Aim of the task: In the entries below, find every line holding the string "boundary" and collect it.
BEGIN Data in this exercise
(* ===== verification/Agents.v ===== *)
(** * Agent platform (platforms/agents, packages/contracts/models.py)

    [Models] is the endpoint and release contracts, [Policy] the local
    guardrail and the tool registry of policy.py, [Providers] the model clients
    of providers.py over an HTTP transport, [Runtime] the guarded invocation of
    runtime.py with its traces, [FeedbackQueue] feedback.py and [Api] the
    handlers of api.py. *)

From Stdlib Require Import String Ascii ZArith Lia.
From stdpp Require Import base list strings.
From S2P Require Import Prelude PyStr PyDict PyFloat Hash Regex Json.

Module Models.

Record ModelEndpoint := {
  name : string;
  revision : string;
  base_url : string;
  protocol : string;
  timeout_seconds : Z;
}.
(** [ModelEndpoint.__post_init__] *)
Definition ModelEndpoint_post_init (e : ModelEndpoint) : res ModelEndpoint :=
  do? guard_raise (negb (nonempty e.(name)) || negb (nonempty e.(revision)) ||
                   negb (startswith_any ["http://"; "https://"] e.(base_url)))
        ValueError "model endpoint requires a name, revision and HTTP(S) base URL" in
  do? guard_raise ((e.(timeout_seconds) <? 1) || (e.(timeout_seconds) >? 600))
        ValueError "timeout_seconds must be between 1 and 600" in
  Ok e.

Record ModelRelease := { model_name : string; version : string; artifact_digest : string; stage : string }.
(** [ModelRelease.__post_init__] *)
Definition ModelRelease_post_init (r : ModelRelease) : res ModelRelease :=
  do? guard_raise (negb (str_in r.(stage) ["candidate"; "staging"; "production"; "retired"]))
        ValueError ("unsupported stage: " +:+ r.(stage)) in
  do? guard_raise (negb (startswith "sha256:" r.(artifact_digest)))
        ValueError "artifact_digest must be content-addressed with sha256" in
  Ok r.

(** [CATALOG] and [get_model] of catalog.py *)
Record OpenWeightModel := {
  model_id : string; family : string; license_name : string; use_case : string; minimum_memory_gb : Z;
}.
Definition CATALOG : dict string OpenWeightModel :=
  [("qwen-small", {| model_id := "qwen2.5:3b"; family := "Qwen"; license_name := "Apache-2.0";
                     use_case := "local development"; minimum_memory_gb := 6 |});
   ("mistral-small", {| model_id := "mistral:7b"; family := "Mistral"; license_name := "Apache-2.0";
                        use_case := "general assistant"; minimum_memory_gb := 10 |});
   ("gemma-small", {| model_id := "gemma3:4b"; family := "Gemma"; license_name := "Gemma Terms";
                      use_case := "local multimodal experiments"; minimum_memory_gb := 8 |})].
Definition get_model (alias : string) : res OpenWeightModel :=
  match dget alias CATALOG with
  | Some m => Ok m
  | None => raise ValueError ("unknown model alias: " +:+ alias)
  end.

End Models.

Module Policy.

Record GuardrailResult := { allowed : bool; safe_text : string; reasons : list string }.

(** [\b] holds before a word character that no word character precedes. *)
Definition is_word (c : ascii) : bool :=
  is_lower_digit (lower_char c) || bool_decide (c = "_"%char).
Fixpoint search_word_from (prev_word : bool) (r : re) (l : list ascii) : bool :=
  (negb prev_word && match_all r l) ||
  match l with [] => false | c :: l' => search_word_from (is_word c) r l' end.
Definition anything : re := Star (Chr (fun _ => true)).
(** A match that starts at a word boundary, whatever follows it, or followed by
    a word boundary. *)
Definition search_word (r : re) (s : string) : bool := search_word_from false (Cat r anything) (chars s).
Definition search_whole_word (r : re) (s : string) : bool :=
  search_word_from false (Cat r (Alt Eps (Cat (Chr (fun c => negb (is_word c))) anything))) (chars s).

Definition space : re := Chr is_space.
(** [(?:password|secret|api[_ -]?key)\s*[:=]\s*\S+], ignoring case. *)
Definition credential_re : re :=
  cats [alts [lit_ci "password"; lit_ci "secret"; cats [lit_ci "api"; opt (Chr (one_of "_ -")); lit_ci "key"]];
        Star space; Chr (one_of ":="); Star space; plus (Chr (fun c => negb (is_space c)))].
(** [\d{3}-\d{2}-\d{4}] *)
Definition identifier_re : re :=
  let d := Chr is_digit in cats [rep 3 d; lit "-"; rep 2 d; lit "-"; rep 4 d].

(** [LocalGuardrail.check] *)
Definition check (text : string) : GuardrailResult :=
  let found := (if search_word credential_re text then ["credential"] else []) ++
               (if search_whole_word identifier_re text then ["government_identifier"] else []) in
  match found with
  | [] => {| allowed := true; safe_text := text; reasons := [] |}
  | _ => {| allowed := false; safe_text := "Request blocked by safety policy."; reasons := found |}
  end.

Section tools.
Context {W : Type}.

(** [ToolSpec]; its handler may change the outside world and raise. *)
Record ToolSpec := {
  tool_name : string;
  handler : dict string json -> M W json;
  required_arguments : list string;
  allowed_roles : list string;
  side_effecting : bool;
}.
Definition registry : Type := dict string ToolSpec.

(** [ToolRegistry.register] *)
Definition register (spec : ToolSpec) : M registry unit :=
  let! tools := get_M in
  if dmem spec.(tool_name) tools then raise_M ValueError ("duplicate tool: " +:+ spec.(tool_name))
  else put_M (dset spec.(tool_name) spec tools).

(** [ToolRegistry.invoke] *)
Definition invoke (tools : registry) (name : string) (arguments : dict string json) (role : string)
    (approved : bool) : M W json :=
  match dget name tools with
  | None => raise_M PolicyDenied "tool is not allow-listed"
  | Some spec =>
      if negb (str_in role spec.(allowed_roles)) then
        raise_M PolicyDenied "caller role is not permitted for this tool"
      else match set_diff_sorted spec.(required_arguments) (dkeys arguments) with
      | _ :: _ as missing => raise_M PolicyDenied ("missing required arguments: " +:+ repr_list missing)
      | [] =>
          if spec.(side_effecting) && negb approved then
            raise_M PolicyDenied "side-effecting tool requires explicit approval"
          else spec.(handler) arguments
      end
  end.
End tools.

End Policy.

Module Providers.
Import Models.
END Data in this exercise
Output for this task:
(** A match that starts at a word boundary, whatever follows it, or followed by
    a word boundary. *)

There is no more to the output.